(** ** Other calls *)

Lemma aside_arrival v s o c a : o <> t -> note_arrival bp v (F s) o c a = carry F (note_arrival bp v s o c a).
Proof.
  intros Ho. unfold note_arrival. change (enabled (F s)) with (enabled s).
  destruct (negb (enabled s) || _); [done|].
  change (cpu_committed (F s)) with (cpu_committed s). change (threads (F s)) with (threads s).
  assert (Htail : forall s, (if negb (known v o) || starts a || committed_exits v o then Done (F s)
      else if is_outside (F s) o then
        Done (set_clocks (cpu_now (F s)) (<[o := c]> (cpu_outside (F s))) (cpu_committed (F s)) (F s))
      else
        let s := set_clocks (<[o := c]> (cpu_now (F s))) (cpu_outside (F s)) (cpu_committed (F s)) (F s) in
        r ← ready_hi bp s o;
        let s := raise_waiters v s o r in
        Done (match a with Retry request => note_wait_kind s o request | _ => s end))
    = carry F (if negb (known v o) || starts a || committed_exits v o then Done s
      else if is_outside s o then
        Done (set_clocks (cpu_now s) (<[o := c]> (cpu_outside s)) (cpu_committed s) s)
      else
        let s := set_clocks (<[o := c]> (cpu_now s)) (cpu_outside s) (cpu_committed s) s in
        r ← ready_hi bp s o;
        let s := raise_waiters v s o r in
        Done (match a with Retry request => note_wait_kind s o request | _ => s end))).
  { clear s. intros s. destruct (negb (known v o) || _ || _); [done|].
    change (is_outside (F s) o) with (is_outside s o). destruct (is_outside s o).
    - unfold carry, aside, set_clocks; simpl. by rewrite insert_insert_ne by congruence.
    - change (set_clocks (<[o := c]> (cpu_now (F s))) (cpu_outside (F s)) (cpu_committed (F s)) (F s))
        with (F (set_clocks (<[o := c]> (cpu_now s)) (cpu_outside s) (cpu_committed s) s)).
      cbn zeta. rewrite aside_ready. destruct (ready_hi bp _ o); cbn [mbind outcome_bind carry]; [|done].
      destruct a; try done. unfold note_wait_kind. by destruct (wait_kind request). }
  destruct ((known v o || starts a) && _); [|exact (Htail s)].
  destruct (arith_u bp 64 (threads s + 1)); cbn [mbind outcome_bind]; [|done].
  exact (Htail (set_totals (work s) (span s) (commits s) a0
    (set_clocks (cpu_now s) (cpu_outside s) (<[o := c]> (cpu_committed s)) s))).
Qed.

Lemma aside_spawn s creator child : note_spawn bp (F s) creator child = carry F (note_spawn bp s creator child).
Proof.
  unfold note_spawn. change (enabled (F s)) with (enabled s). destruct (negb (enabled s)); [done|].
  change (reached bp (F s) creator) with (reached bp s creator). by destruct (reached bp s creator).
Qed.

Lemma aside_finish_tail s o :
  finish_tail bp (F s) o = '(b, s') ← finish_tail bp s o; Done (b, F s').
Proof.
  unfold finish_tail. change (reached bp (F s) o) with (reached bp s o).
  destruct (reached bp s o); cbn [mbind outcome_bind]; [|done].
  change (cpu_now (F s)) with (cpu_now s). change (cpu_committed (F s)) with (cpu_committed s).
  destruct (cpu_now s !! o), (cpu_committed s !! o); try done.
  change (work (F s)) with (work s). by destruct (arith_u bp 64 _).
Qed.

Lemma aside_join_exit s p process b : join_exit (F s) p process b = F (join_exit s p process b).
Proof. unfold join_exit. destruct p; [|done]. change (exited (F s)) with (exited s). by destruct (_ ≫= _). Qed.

• • •

* [Action item]:
Take each line of the material above that holds the string "unfold" and copy it.

* [Written solution]:
  intros Ho. unfold note_arrival. change (enabled (F s)) with (enabled s).
    - unfold carry, aside, set_clocks; simpl. by rewrite insert_insert_ne by congruence.
      destruct a; try done. unfold note_wait_kind. by destruct (wait_kind request). }
  unfold note_spawn. change (enabled (F s)) with (enabled s). destruct (negb (enabled s)); [done|].
  unfold finish_tail. change (reached bp (F s) o) with (reached bp s o).
Proof. unfold join_exit. destruct p; [|done]. change (exited (F s)) with (exited s). by destruct (_ ≫= _). Qed.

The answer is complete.